> _Work instruction_:
In the records, find every line with the word "Hrest" and copy it out.

> _Given data_:
....................

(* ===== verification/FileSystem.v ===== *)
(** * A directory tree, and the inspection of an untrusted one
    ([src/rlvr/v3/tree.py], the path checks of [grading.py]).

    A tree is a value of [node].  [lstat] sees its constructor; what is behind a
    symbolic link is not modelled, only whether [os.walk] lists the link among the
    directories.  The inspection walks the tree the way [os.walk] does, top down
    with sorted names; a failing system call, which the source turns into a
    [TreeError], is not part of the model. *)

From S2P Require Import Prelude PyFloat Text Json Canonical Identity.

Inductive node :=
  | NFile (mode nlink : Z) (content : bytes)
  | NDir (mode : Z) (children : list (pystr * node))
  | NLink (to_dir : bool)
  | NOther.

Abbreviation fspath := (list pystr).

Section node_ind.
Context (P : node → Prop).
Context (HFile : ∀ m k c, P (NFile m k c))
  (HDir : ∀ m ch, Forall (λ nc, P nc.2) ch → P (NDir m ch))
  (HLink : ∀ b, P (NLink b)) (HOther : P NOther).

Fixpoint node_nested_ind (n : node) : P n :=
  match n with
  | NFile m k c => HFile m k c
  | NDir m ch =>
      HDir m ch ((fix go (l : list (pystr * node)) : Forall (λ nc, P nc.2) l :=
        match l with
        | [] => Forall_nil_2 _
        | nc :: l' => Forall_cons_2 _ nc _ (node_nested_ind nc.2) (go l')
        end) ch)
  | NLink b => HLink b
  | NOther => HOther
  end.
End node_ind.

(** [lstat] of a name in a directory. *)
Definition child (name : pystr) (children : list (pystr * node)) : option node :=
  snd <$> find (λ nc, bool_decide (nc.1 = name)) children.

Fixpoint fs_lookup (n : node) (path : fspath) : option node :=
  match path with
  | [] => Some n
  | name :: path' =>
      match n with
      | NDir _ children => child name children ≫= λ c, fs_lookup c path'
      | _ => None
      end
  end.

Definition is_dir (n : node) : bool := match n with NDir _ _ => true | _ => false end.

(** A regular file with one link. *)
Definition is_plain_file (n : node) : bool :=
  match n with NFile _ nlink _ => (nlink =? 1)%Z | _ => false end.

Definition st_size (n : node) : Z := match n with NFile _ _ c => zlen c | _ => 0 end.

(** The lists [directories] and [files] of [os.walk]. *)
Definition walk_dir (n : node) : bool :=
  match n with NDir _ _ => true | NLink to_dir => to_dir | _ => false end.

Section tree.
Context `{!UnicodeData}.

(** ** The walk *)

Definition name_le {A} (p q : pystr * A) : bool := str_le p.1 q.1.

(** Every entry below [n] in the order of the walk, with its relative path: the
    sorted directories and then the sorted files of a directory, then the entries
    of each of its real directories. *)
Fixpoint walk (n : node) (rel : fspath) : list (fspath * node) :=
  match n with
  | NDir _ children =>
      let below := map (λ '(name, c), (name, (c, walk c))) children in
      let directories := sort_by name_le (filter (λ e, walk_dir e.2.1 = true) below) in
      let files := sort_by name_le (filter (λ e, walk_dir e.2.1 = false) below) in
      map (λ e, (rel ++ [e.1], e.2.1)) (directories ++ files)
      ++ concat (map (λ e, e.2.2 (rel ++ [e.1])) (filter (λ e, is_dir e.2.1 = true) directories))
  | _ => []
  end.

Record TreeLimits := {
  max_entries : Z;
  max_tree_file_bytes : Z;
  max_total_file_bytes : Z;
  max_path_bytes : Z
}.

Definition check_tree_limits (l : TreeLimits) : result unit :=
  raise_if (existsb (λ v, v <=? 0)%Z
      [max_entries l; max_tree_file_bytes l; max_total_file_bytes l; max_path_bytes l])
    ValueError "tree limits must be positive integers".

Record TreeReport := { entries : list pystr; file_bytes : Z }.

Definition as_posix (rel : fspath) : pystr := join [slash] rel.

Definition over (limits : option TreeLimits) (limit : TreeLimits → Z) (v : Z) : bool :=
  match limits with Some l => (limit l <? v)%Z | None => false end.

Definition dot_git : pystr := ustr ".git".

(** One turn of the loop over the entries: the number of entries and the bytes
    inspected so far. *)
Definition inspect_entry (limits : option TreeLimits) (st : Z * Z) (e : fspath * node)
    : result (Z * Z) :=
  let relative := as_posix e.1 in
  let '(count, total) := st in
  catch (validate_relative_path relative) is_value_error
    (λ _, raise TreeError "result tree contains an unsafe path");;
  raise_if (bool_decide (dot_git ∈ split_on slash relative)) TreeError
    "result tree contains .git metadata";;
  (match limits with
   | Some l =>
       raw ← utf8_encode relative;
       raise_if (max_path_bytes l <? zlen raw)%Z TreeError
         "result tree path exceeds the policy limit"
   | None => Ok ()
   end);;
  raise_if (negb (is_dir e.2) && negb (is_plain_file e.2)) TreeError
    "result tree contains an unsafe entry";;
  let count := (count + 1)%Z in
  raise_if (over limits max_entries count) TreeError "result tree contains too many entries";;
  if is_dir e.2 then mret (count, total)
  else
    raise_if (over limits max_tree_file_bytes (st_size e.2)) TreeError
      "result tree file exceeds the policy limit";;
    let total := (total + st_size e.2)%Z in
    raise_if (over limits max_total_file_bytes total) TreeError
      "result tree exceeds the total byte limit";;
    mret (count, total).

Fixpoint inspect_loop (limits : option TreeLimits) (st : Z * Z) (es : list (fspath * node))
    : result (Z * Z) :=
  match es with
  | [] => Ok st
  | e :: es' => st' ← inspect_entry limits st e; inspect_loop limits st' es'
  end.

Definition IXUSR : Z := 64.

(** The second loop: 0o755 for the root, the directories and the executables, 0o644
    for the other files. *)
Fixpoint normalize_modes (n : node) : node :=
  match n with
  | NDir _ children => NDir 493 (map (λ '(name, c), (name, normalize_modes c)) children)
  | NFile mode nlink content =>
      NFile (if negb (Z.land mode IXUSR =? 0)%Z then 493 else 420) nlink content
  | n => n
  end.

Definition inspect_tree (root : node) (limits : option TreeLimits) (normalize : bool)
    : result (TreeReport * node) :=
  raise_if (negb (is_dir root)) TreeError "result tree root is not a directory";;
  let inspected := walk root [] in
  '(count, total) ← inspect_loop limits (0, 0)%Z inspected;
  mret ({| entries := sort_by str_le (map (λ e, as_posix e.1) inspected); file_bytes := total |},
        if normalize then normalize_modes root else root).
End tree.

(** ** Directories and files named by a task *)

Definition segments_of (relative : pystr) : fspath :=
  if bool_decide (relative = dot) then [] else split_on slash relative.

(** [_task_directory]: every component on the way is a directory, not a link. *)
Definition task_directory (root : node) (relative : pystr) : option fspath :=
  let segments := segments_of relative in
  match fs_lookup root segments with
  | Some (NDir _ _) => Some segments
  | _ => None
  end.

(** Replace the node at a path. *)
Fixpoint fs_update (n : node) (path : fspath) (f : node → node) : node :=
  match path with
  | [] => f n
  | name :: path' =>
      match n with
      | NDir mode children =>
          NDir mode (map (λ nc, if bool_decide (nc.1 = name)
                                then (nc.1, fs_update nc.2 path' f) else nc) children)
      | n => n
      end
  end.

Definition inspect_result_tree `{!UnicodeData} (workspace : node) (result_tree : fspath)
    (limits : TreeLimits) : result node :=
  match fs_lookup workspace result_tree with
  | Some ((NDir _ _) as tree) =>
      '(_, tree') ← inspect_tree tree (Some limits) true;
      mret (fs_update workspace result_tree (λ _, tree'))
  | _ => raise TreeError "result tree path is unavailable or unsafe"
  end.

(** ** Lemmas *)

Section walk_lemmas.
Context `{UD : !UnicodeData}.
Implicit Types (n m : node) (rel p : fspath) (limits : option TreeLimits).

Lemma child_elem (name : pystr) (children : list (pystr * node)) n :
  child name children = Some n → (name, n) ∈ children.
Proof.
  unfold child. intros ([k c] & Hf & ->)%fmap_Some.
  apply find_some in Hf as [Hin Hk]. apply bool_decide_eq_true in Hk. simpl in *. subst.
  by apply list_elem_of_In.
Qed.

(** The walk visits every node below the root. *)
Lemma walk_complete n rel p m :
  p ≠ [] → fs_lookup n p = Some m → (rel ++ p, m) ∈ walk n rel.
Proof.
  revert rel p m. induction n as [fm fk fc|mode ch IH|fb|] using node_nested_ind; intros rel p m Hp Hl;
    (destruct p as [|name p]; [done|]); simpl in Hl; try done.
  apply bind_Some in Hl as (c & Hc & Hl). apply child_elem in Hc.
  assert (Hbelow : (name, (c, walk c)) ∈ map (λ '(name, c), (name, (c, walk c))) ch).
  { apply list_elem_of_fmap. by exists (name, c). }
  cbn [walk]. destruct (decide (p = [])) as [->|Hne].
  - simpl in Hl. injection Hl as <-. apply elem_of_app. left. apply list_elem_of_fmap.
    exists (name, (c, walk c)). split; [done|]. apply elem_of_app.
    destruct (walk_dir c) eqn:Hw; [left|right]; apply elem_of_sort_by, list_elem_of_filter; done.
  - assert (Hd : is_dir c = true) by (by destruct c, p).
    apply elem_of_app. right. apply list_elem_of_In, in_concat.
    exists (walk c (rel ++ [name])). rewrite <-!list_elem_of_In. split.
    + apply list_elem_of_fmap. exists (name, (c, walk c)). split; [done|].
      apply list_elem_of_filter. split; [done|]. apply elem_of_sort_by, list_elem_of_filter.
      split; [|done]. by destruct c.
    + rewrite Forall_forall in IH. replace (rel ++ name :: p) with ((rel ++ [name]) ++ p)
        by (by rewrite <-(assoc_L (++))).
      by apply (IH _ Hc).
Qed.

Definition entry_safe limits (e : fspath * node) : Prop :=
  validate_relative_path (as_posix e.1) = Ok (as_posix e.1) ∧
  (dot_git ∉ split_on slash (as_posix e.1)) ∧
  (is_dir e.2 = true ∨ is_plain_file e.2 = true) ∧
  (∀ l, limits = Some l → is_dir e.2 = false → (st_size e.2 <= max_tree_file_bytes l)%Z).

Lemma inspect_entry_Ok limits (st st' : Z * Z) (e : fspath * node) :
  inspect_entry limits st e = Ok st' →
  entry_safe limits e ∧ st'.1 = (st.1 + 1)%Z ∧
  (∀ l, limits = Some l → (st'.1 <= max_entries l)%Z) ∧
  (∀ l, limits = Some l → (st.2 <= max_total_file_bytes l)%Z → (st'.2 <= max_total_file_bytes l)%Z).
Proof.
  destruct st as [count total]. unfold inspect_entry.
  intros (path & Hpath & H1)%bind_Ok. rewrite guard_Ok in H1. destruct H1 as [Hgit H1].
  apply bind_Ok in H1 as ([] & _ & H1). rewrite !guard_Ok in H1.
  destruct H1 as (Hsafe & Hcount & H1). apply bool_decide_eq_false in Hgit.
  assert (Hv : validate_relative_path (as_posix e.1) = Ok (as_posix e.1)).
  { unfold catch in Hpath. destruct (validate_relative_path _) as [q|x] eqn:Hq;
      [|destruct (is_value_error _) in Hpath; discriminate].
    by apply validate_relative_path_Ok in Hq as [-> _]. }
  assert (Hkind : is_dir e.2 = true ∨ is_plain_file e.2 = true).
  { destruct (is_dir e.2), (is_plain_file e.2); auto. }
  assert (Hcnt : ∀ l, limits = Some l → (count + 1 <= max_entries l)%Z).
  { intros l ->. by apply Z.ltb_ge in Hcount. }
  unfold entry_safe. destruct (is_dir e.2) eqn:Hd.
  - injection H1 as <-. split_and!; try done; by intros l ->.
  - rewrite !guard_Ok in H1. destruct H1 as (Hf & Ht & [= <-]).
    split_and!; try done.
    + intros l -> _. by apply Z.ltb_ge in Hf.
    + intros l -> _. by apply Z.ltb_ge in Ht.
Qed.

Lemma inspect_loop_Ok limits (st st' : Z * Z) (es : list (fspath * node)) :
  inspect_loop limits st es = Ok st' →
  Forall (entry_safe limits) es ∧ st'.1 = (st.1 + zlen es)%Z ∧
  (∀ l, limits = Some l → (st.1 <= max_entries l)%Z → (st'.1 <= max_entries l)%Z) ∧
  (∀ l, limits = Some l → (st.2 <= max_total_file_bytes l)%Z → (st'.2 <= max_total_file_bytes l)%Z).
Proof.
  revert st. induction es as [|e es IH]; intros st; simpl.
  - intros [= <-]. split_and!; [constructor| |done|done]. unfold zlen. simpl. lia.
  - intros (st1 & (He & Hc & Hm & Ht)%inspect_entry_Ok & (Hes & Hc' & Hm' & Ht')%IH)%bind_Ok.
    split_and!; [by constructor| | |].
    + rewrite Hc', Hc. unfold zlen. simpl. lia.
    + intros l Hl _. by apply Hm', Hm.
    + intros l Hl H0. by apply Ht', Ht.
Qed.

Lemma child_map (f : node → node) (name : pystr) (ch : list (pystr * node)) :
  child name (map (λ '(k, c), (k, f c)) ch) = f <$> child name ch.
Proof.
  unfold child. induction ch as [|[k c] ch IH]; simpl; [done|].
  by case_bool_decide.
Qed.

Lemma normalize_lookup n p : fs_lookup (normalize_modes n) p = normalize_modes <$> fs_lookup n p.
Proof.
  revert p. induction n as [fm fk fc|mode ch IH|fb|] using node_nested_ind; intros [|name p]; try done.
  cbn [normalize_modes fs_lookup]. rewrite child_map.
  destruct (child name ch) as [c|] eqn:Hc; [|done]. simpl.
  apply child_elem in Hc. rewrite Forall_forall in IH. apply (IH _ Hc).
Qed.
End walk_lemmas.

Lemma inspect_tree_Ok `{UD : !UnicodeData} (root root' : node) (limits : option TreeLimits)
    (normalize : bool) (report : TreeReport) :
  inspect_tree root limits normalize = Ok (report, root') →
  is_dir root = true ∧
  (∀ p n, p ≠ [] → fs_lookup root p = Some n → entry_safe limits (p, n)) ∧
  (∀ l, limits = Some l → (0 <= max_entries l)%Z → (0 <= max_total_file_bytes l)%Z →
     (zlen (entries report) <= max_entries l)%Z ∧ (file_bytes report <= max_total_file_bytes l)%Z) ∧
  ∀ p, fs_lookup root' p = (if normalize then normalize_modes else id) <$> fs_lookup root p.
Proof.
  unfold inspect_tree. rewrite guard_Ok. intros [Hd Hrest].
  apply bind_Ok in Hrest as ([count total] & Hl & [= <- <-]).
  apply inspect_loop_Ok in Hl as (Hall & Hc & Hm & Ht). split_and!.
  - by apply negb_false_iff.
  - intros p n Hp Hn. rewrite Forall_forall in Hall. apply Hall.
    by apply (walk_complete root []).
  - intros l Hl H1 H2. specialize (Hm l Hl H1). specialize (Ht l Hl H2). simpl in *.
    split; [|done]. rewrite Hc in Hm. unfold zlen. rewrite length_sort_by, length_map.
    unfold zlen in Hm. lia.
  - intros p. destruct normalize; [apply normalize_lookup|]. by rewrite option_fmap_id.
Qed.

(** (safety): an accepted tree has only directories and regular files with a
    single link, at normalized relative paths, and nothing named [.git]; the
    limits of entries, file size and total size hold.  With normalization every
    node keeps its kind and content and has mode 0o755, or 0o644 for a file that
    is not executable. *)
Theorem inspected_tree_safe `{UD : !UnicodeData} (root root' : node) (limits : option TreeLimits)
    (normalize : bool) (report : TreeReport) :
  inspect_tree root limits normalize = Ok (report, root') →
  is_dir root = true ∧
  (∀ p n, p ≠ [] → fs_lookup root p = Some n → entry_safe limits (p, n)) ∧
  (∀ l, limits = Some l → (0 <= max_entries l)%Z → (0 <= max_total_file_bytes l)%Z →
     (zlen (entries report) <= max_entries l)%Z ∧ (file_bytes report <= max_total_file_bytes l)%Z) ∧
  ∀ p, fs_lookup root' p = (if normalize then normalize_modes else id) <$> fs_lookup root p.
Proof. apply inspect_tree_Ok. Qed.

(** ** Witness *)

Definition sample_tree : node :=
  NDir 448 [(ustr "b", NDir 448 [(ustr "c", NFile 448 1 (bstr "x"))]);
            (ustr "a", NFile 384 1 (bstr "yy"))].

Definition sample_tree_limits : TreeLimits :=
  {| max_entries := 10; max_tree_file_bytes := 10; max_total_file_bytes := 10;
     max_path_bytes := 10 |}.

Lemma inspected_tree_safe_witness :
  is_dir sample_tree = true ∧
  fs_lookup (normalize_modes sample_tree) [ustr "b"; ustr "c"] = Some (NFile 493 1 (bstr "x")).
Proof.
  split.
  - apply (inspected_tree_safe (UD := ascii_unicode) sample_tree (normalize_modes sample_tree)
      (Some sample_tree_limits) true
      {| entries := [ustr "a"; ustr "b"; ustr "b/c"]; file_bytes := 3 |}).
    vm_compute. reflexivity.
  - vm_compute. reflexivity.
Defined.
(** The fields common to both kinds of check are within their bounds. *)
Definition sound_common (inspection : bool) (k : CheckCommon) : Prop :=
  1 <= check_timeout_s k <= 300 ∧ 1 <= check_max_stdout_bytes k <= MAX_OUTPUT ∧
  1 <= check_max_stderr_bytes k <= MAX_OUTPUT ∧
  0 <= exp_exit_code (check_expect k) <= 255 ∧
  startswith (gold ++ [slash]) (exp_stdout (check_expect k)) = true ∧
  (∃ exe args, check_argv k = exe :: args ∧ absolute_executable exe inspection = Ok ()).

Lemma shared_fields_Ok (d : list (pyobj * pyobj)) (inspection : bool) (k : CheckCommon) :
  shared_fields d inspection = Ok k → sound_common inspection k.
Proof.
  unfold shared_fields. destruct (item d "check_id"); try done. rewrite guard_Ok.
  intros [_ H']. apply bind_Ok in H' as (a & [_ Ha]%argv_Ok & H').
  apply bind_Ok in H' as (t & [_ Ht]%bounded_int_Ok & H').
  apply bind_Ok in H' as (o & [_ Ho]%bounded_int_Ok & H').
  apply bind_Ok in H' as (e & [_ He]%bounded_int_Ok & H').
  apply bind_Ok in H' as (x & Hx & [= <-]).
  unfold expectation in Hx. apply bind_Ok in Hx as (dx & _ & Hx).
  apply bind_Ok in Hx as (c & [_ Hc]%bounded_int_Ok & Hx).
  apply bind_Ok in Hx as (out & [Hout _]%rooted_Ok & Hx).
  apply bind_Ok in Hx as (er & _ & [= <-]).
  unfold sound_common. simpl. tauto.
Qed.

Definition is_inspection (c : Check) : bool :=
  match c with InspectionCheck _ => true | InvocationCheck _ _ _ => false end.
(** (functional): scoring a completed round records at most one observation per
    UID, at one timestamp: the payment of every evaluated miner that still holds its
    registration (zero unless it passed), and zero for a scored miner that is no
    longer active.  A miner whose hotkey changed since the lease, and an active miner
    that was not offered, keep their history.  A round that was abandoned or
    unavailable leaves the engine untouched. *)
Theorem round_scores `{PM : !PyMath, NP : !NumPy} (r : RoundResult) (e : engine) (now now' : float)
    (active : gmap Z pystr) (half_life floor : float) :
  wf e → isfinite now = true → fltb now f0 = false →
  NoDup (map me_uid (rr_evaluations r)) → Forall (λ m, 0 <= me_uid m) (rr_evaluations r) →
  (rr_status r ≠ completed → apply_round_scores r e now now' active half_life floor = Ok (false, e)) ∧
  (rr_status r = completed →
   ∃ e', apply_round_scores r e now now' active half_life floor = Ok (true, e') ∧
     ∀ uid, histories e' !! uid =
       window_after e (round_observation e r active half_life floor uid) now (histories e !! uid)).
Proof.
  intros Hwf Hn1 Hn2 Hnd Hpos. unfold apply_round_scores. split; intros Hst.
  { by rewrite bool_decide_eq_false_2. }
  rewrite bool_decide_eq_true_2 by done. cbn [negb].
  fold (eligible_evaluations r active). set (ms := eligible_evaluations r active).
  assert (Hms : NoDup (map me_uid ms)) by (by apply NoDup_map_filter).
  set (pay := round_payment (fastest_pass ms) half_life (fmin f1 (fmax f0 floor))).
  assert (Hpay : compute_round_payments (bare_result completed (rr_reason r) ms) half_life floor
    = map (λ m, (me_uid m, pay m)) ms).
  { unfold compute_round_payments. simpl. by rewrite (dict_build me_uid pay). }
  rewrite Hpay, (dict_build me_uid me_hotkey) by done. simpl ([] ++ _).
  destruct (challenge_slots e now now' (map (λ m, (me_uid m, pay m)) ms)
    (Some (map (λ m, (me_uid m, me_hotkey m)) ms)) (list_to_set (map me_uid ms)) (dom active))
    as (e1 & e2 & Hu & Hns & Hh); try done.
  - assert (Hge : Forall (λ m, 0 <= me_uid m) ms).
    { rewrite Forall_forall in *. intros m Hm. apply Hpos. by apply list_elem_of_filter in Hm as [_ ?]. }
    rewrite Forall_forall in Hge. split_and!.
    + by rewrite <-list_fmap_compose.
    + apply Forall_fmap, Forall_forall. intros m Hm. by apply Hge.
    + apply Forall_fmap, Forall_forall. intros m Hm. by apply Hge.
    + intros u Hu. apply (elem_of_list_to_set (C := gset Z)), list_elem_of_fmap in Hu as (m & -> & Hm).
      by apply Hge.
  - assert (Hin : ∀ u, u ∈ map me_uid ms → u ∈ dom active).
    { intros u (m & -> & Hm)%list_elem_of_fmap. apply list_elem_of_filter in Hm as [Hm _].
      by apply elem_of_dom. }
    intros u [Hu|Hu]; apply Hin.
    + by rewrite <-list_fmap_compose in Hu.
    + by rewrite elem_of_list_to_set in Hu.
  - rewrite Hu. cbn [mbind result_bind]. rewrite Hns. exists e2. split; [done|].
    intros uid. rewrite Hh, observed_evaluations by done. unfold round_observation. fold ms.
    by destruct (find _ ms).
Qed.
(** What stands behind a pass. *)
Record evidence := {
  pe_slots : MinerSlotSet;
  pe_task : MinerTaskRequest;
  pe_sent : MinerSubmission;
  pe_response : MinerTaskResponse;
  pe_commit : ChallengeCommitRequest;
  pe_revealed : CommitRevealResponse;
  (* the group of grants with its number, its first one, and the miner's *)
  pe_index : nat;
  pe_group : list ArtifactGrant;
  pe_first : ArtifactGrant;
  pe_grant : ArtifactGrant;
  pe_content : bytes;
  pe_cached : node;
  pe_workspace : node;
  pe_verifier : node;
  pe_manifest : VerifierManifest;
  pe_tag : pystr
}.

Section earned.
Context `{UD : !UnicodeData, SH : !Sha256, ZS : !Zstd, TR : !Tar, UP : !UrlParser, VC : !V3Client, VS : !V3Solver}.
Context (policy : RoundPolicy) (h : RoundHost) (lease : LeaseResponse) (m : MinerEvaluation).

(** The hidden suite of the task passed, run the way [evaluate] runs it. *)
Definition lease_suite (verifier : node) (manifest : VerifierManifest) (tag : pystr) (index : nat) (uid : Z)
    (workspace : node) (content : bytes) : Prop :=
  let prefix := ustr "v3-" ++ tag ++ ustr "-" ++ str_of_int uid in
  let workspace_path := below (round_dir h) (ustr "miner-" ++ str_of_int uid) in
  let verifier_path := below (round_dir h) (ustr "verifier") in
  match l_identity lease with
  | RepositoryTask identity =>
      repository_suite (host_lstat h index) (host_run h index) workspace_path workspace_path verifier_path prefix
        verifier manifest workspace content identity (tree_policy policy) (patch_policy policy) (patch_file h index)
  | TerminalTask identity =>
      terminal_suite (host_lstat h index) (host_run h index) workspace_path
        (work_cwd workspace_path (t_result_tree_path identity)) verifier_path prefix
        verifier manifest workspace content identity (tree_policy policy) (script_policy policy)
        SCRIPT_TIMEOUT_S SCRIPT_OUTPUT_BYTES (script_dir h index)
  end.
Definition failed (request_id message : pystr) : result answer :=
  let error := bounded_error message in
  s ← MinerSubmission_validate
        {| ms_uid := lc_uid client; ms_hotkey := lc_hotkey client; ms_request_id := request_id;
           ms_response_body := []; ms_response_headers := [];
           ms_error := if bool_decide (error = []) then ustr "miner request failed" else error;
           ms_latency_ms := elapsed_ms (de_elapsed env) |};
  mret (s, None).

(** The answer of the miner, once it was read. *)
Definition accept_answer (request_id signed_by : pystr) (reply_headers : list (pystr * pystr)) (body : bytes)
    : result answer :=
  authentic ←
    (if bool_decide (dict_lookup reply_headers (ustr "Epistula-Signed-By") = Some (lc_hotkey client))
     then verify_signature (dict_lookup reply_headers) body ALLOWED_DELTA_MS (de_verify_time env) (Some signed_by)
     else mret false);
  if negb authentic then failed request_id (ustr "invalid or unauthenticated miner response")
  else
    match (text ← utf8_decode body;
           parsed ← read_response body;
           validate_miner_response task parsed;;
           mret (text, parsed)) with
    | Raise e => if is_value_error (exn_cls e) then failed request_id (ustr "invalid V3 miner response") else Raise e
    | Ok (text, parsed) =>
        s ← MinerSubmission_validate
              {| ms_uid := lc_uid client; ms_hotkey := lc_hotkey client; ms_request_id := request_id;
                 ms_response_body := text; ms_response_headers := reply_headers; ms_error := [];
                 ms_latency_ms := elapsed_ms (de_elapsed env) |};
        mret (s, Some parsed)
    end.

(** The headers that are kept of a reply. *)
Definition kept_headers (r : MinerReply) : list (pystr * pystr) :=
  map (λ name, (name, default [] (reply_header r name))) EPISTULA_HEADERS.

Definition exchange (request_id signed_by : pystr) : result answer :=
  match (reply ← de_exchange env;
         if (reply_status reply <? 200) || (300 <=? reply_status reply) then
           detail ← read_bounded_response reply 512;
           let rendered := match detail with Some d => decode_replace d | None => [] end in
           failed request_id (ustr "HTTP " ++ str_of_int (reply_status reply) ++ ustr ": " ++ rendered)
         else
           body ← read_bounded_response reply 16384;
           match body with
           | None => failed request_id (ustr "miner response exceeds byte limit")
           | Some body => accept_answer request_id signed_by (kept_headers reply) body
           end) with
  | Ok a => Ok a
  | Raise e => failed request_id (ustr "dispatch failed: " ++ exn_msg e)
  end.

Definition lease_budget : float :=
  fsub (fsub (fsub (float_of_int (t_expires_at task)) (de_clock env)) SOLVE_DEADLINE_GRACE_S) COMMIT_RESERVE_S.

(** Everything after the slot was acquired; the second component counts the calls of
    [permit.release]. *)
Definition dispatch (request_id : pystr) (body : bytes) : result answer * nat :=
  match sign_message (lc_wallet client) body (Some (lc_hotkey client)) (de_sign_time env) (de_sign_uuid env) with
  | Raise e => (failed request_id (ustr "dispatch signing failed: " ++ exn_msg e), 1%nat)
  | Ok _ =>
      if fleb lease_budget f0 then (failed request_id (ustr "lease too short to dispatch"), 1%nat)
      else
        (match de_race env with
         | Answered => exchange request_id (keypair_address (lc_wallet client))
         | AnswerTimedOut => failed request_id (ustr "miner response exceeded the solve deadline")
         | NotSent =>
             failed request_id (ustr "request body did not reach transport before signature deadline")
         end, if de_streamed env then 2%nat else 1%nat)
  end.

....................

> _Finished task_:
  unfold inspect_tree. rewrite guard_Ok. intros [Hd Hrest].
  apply bind_Ok in Hrest as ([count total] & Hl & [= <- <-]).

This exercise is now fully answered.